Après, les déboires ont commencé : en 1966 (quelques jours de garde à
vue), puis en juin 1967 et l’arrestation de Mohamed Ben Jennet, figure
emblématique du mouvement, et surtout en mars 1968.
• Vous
parlez de « présence féminine ». Quelle était la place des femmes
dans Perspectives ?
Il n’y
avait aucune réticence quant à la place des filles dans le mouvement. En 1961,
quand j’ai « débarqué » au 115 du boulevard Saint-Michel, j’y ai vu
des filles tunisiennes qui fréquentaient les cafés avec les garçons et
manifestement sortaient avec eux. Cela m’a paru être la révélation la plus
extraordinaire que je pouvais avoir. Ce côté agréable m’a incité à rester et à
chercher à comprendre ce qui se passait. Après, au café « Gai
Lussac », nous avons développé des rapports garçons-filles qui me
paraissent aujourd’hui idylliques. Jamais, depuis, je n’ai vécu, en groupe, cette
intensité de rapport entre les deux sexes et ce respect mutuel. Les filles
n’étaient pas des compagnes de vie classiques, mais elles étaient d’abord nos
compagnes d’idées, de convictions. C’était très important.
• Il
semblerait que Gilbert Naccache ait joué un rôle important dans l’implantation
du mouvement Perspectives en Tunisie. Pourriez-vous nous décrire son
itinéraire ? Etait-il trotskiste ?
Oui,
Gilbert Naccache « Papi » pour les intimes, était trotskiste. Il
était contre l’exil à l’étranger et reprochait aux trotskistes de Paris d’être
trop bureaucratisés, d’être trop déconnectés par rapport à la réalité
tunisienne. Il estimait qu’ils étaient embourbés dans leurs débats idéologiques
et pas du tout concernés par l’évolution du mouvement à Tunis. Il était
ingénieur agronome. C’était un garçon brillant qui avait terminé ses études
avant nous. Il a choisi de rentrer en Tunisie l’année même où sa mère et ses
sœurs quittaient le pays, comme une bonne partie de la communauté juive
d’ailleurs [10]. Il ne voyait pas d’autre espace de vie que la Tunisie, et même
aujourd’hui, il est blessé quand on lui pose la question : mais pourquoi
tu es resté en Tunisie avec toutes ces difficultés ? Il n’accepte pas ce
discours et je lui sais toujours gré de cet attachement.
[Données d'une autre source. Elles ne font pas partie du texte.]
(* ===== verification/FilterBase.v ===== *)
(** * plugin/filter/filter.rs: errors, helpers shared by the filter constructors

    [FilterError], the monad the constructors run in (a result, and the intern
    table of names, which keeps what was interned before an error),
    [HybridSet] and the decoding helpers of [Filter]. *)

From S2P Require Import Prelude Externals Message Limits Names.

Set Default Goal Selector "!".

Section base.
Context {X : Externals}.

Inductive FilterError :=
| ErrName (e : FilterNameError)
| ErrLimitsCheck (e : FilterLimitsCheckError)
| ErrInvalidCommitment (commitment : Z)
| ErrInvalidPubkey (e : ParsePubkeyError)
| ErrInvalidSignature (e : ParseSignatureError)
| ErrCreateAccountStateMaxFilters (max : Z)
| ErrCreateAccountState (msg : string)
| ErrCreateBlocksNotAllowed (what : string)
| ErrCreateDataSliceOutOfOrder
| ErrCreateDataSliceOverlap
| ErrInvalidTokenAccountsMode (value : Z).

Abbreviation FilterResult := (result FilterError).

(** Computations that also use [names: &mut FilterNames]. *)
Definition named (A : Type) : Type := FilterNames → FilterResult A * FilterNames.

Definition named_ret {A} (a : A) : named A := λ ns, (Ok a, ns).

Definition named_bind {A B} (m : named A) (f : A → named B) : named B := λ ns,
  match m ns with
  | (Ok a, ns) => f a ns
  | (Err e, ns) => (Err e, ns)
  end.

(** The [?] operator on a result that does not use the table. *)
Definition lift {A} (r : FilterResult A) : named A := λ ns, (r, ns).

Definition lift_check {A} (r : result FilterLimitsCheckError A) : named A :=
  lift (map_err ErrLimitsCheck r).

(** [names.get(name)?]. *)
Definition names_get (name : string) : named FilterName := λ ns,
  let '(r, ns) := FilterNames_get name ns in (map_err ErrName r, ns).

(** A [for] loop over a list whose body may fail. *)
Fixpoint named_foldM {S A} (f : S → A → named S) (s : S) (l : list A) : named S :=
  match l with
  | [] => named_ret s
  | a :: l => named_bind (f s a) (λ s, named_foldM f s l)
  end.

(** [iter().map(f).collect::<Result<Vec<_>, _>>()]. *)
Fixpoint named_mapM {A B} (f : A → named B) (l : list A) : named (list B) :=
  match l with
  | [] => named_ret []
  | a :: l => named_bind (f a) (λ b, named_bind (named_mapM f l) (λ bs, named_ret (b :: bs)))
  end.

(** The loops that fill a [HashMap<FilterName, V>] from the configs. *)
Definition named_collect_map {C V} (f : C → named (FilterName * V)) (l : list C)
    : named (name_map V) :=
  named_foldM (λ m c, named_bind (f c) (λ kv, named_ret (name_map_insert kv.1 kv.2 m))) [] l.

(** [HybridSet<Pubkey>]: the set and its elements as a vector. *)
Record HybridSet := mkHybridSet { hs_vec : list Pubkey; hs_set : gset Pubkey }.

Definition HybridSet_new_with_set (set : gset Pubkey) : HybridSet :=
  {| hs_vec := elements set; hs_set := set |}.

Definition HybridSet_is_empty (h : HybridSet) : bool := bool_decide (hs_vec h = []).

Definition HybridSet_len (h : HybridSet) : Z := len (hs_vec h).

Definition HybridSet_overlaps (h : HybridSet) (other_len : Z) (contains_other : Pubkey → bool)
    (other : list Pubkey) : bool :=
  if (len (hs_vec h) <=? other_len)%Z
  then any contains_other (hs_vec h)
  else any (λ k, bool_decide (k ∈ hs_set h)) other.

(** [Filter::decode_commitment]: every level of the proto enum is accepted by
    the [matches!] that follows the conversion. *)
Definition decode_commitment (commitment : option Z) : FilterResult CommitmentLevel :=
  let commitment := default (CommitmentLevel_to_proto Processed) commitment in
  match CommitmentLevel_try_from commitment with
  | None => Err (ErrInvalidCommitment commitment)
  | Some c =>
      if bool_decide (c = Processed) || bool_decide (c = Confirmed) || bool_decide (c = Finalized)
      then Ok c
      else Err (ErrInvalidCommitment (CommitmentLevel_to_proto c))
  end.

(** [Filter::decode_pubkeys]. *)
Definition decode_pubkeys (pubkeys : list string) (limit : gset Pubkey)
    : list (FilterResult Pubkey) :=
  (λ value,
     match pubkey_from_str value with
     | Err e => Err (ErrInvalidPubkey e)
     | Ok pubkey =>
         match check_pubkey_reject pubkey limit with
         | Err e => Err (ErrLimitsCheck e)
         | Ok _ => Ok pubkey
         end
     end) <$> pubkeys.

Definition decode_pubkeys_into_set (pubkeys : list string) (limit : gset Pubkey)
    : FilterResult (gset Pubkey) :=
  match collect_result (decode_pubkeys pubkeys limit) with
  | Ok l => Ok (list_to_set l)
  | Err e => Err e
  end.

(** ** Lemmas *)

Lemma named_bind_ok {A B} (m : named A) (f : A → named B) ns b ns' :
  named_bind m f ns = (Ok b, ns') ↔ ∃ a ns1, m ns = (Ok a, ns1) ∧ f a ns1 = (Ok b, ns').
Proof.
  unfold named_bind. destruct (m ns) as [[a|e] ns1]; split.
  - eauto.
  - by intros (a' & ns2 & [= <- <-] & ?).
  - done.
  - by intros (a' & ns2 & [=] & ?).
Qed.

Lemma lift_ok {A} (r : FilterResult A) ns a ns' : lift r ns = (Ok a, ns') ↔ r = Ok a ∧ ns' = ns.
Proof. unfold lift. naive_solver. Qed.

Lemma lift_check_ok {A} (r : result FilterLimitsCheckError A) ns a ns' :
  lift_check r ns = (Ok a, ns') ↔ r = Ok a ∧ ns' = ns.
Proof. unfold lift_check. rewrite lift_ok. destruct r; simpl; naive_solver. Qed.

(** The named-loop rule: an invariant on the accumulator, indexed by the
    processed prefix, for runs that succeed. *)
Lemma named_foldM_ind {S A} (I : list A → S → Prop) (f : S → A → named S) s l ns s' ns' :
  named_foldM f s l ns = (Ok s', ns') →
  I [] s →
  (∀ pre a post s ns s' ns', l = pre ++ a :: post → f s a ns = (Ok s', ns') →
     I pre s → I (pre ++ [a]) s') →
  I l s'.
Proof.
  intros Hrun H0 Hstep.
  cut (∀ post pre s ns, l = pre ++ post → I pre s →
    named_foldM f s post ns = (Ok s', ns') → I l s').
  { intros H. by apply (H l [] s ns). }
  induction post as [|a post IH]; intros pre s0 ns0 Heq HI Hrun'; simpl in Hrun'.
  - injection Hrun' as -> ->. rewrite Heq, app_nil_r. done.
  - apply named_bind_ok in Hrun' as (s1 & ns1 & H1 & H2).
    eapply (IH (pre ++ [a])); [by rewrite <- app_assoc| |done]. by eapply Hstep.
Qed.

Lemma named_mapM_ok {A B} (f : A → named B) l ns bs ns' :
  named_mapM f l ns = (Ok bs, ns') → Forall2 (λ a b, ∃ n n', f a n = (Ok b, n')) l bs.
Proof.
  revert ns bs ns'. induction l as [|a l IH]; intros ns bs ns'; simpl.
  - intros [= <- _]. constructor.
  - rewrite named_bind_ok. intros (b & n1 & Hb & Hl). apply named_bind_ok in Hl as (bs' & n2 & Hl & Heq).
    injection Heq as <- _. constructor; [eauto|]. by eapply IH.
Qed.

(** Configs have distinct names, so the map has one entry per config. *)
Lemma named_collect_map_ok {C V} (f : string * C → named (FilterName * V))
    (R : string * C → V → Prop) l ns m ns' :
  named_collect_map f l ns = (Ok m, ns') → NoDup l.*1 →
  (∀ c kv ns ns', f c ns = (Ok kv, ns') → fname_text kv.1 = c.1 ∧ R c kv.2) →
  Forall2 (λ c kv, fname_text kv.1 = c.1 ∧ R c kv.2) l m.
Proof.
  intros Hrun Hnd HR. unfold named_collect_map in Hrun.
  revert Hnd. eapply (named_foldM_ind
    (λ pre m, NoDup pre.*1 → Forall2 (λ c kv, fname_text kv.1 = c.1 ∧ R c kv.2) pre m) _ _ _ _ _ _ Hrun).
  - by constructor.
  - intros pre a post s n s' n' _ Hstep IH Hnd. rewrite fmap_app in Hnd.
    apply NoDup_app in Hnd as (Hnd & Hdis & _). specialize (IH Hnd).
    apply named_bind_ok in Hstep as ([k v] & n1 & Hf & Hr). injection Hr as <- _. cbn [fst snd].
    pose proof (HR _ _ _ _ Hf) as [Hk Hv]. cbn [fst snd] in Hk, Hv.
    rewrite name_map_insert_fresh.
    + apply Forall2_app; [done|]. by constructor.
    + assert (fname_text <$> s.*1 = pre.*1) as ->.
      { clear -IH. induction IH as [|c kv pre s [H _] _ IH]; csimpl; [done|]. by rewrite H, IH. }
      rewrite Hk. intros Hin. apply (Hdis _ Hin). by apply list_elem_of_singleton.
Qed.

Lemma names_get_ok name ns h ns' : names_get name ns = (Ok h, ns') → fname_text h = name.
Proof.
  unfold names_get, FilterNames_get. destruct (fn_names ns !! name) as [arc|]; simpl.
  - by intros [= <- _].
  - destruct (_ <? _)%Z; simpl; [done|]. by intros [= <- _].
Qed.

Lemma HybridSet_is_empty_new s : HybridSet_is_empty (HybridSet_new_with_set s) = bool_decide (s = ∅).
Proof.
  unfold HybridSet_is_empty. simpl. apply bool_decide_ext.
  rewrite elements_empty_iff. split; [apply leibniz_equiv|by intros ->].
Qed.

(** Whatever side it iterates, [overlaps] decides whether the set meets the
    other collection. *)
Lemma HybridSet_overlaps_spec s other_len contains_other other :
  (∀ k, contains_other k = true ↔ k ∈ other) →
  HybridSet_overlaps (HybridSet_new_with_set s) other_len contains_other other = true
  ↔ ∃ k, k ∈ s ∧ k ∈ other.
Proof.
  intros Hc. unfold HybridSet_overlaps. simpl. case_match; rewrite existsb_In.
  - setoid_rewrite Hc. by setoid_rewrite elem_of_elements.
  - setoid_rewrite bool_decide_eq_true. naive_solver.
Qed.

Lemma decode_pubkeys_ok pubkeys limit l :
  collect_result (decode_pubkeys pubkeys limit) = Ok l →
  Forall2 (λ s pk, pubkey_from_str s = Ok pk ∧ pk ∉ limit) pubkeys l.
Proof.
  rewrite collect_result_ok. unfold decode_pubkeys. revert l.
  induction pubkeys as [|s pubkeys IH]; intros [|pk l]; csimpl; try done.
  intros [= Hs Hl]. constructor; [|by apply IH].
  destruct (pubkey_from_str s) as [pk'|e]; [|done].
  destruct (check_pubkey_reject pk' limit) as [[]|e] eqn:E; [|done].
  apply check_pubkey_reject_ok in E. by simplify_eq.
Qed.

Lemma decode_pubkeys_into_set_ok pubkeys limit s :
  decode_pubkeys_into_set pubkeys limit = Ok s →
  (∀ pk, pk ∈ s ↔ ∃ str, str ∈ pubkeys ∧ pubkey_from_str str = Ok pk) ∧ s ## limit.
Proof.
  unfold decode_pubkeys_into_set.
  destruct (collect_result _) as [l|e] eqn:E; [|done]. intros [= <-].
  apply decode_pubkeys_ok in E.
  assert (∀ pk, pk ∈ l → (pk ∉ limit) ∧ (∃ str, str ∈ pubkeys ∧ pubkey_from_str str = Ok pk)) as H1.
  { induction E as [|str pk pks l [H1 H2] E IH]; intros pk' Hin; [by apply elem_of_nil in Hin|].
    apply elem_of_cons in Hin as [->|Hin].
    - split; [done|]. exists str. split; [by left|done].
    - destruct (IH _ Hin) as [? (str' & ? & ?)]. split; [done|]. exists str'. split; [by right|done]. }
  assert (∀ str pk, str ∈ pubkeys → pubkey_from_str str = Ok pk → pk ∈ l) as H2.
  { clear H1. induction E as [|str pk pks l [Hp ?] E IH]; intros str' pk' Hin Hok.
    - by apply elem_of_nil in Hin.
    - apply elem_of_cons in Hin as [->|Hin].
      + rewrite Hp in Hok. injection Hok as ->. by left.
      + right. by eapply IH. }
  split.
  - intros pk. rewrite elem_of_list_to_set. split; [|naive_solver]. intros Hin. by apply H1.
  - intros pk. rewrite elem_of_list_to_set. intros Hin. by apply H1.
Qed.

Lemma decode_pubkeys_into_set_nonempty pubkeys limit s :
  decode_pubkeys_into_set pubkeys limit = Ok s → pubkeys ≠ [] → s ≠ ∅.
Proof.
  unfold decode_pubkeys_into_set.
  destruct (collect_result _) as [l|e] eqn:E; [|done]. intros [= <-] Hne.
  apply decode_pubkeys_ok in E. destruct E as [|str pk pks l Hp E]; [done|]. set_solver.
Qed.
End base.

Abbreviation FilterResult := (result FilterError).

#[export] Hint Rewrite @named_bind_ok @lift_ok @lift_check_ok : yellowstone.

Declare Scope named_scope.
Delimit Scope named_scope with named.
Notation "'let*' x ':=' m 'in' k" := (named_bind m (λ x, k))
  (at level 10, x pattern, m at level 200, k at level 200) : named_scope.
À l’époque, il était
détaché par le ministère de l’Agriculture auprès de la FAO. Il a eu beaucoup de
problèmes avec sa direction : il n’était pas d’accord avec les méthodes de
développement appliquées en Tunisie. Il pensait qu’elles ne s’intéressaient pas
suffisamment aux régions défavorisées. Manifestement, il était déjà en contact
avec le syndicat de l’agriculture de l’UGTT.
• Et
vous précisément quelles étaient vos relations avec Gilbert Naccache ?
Quand
je suis rentré définitivement en Tunisie, c’est lui qui m’a hébergé. Il avait
un grand appartement. J’y avais une chambre et nous vivions une vie de
célibataires. Grâce au compagnonnage de Naccache, j’ai pu sans trop de
difficulté me réaclimater à la Tunisie. J’ai pu continuer à m’enrichir sur le
plan intellectuel car on avait les mêmes lectures. On lisait Le Monde, Le
Nouvel Observateur, on achetait des livres et on en discutait.
Il était trotskiste et était le plus jeune de son groupe. Il a essayé de
convaincre ses camarades trotskistes de nous rejoindre. Ils y ont mis du temps.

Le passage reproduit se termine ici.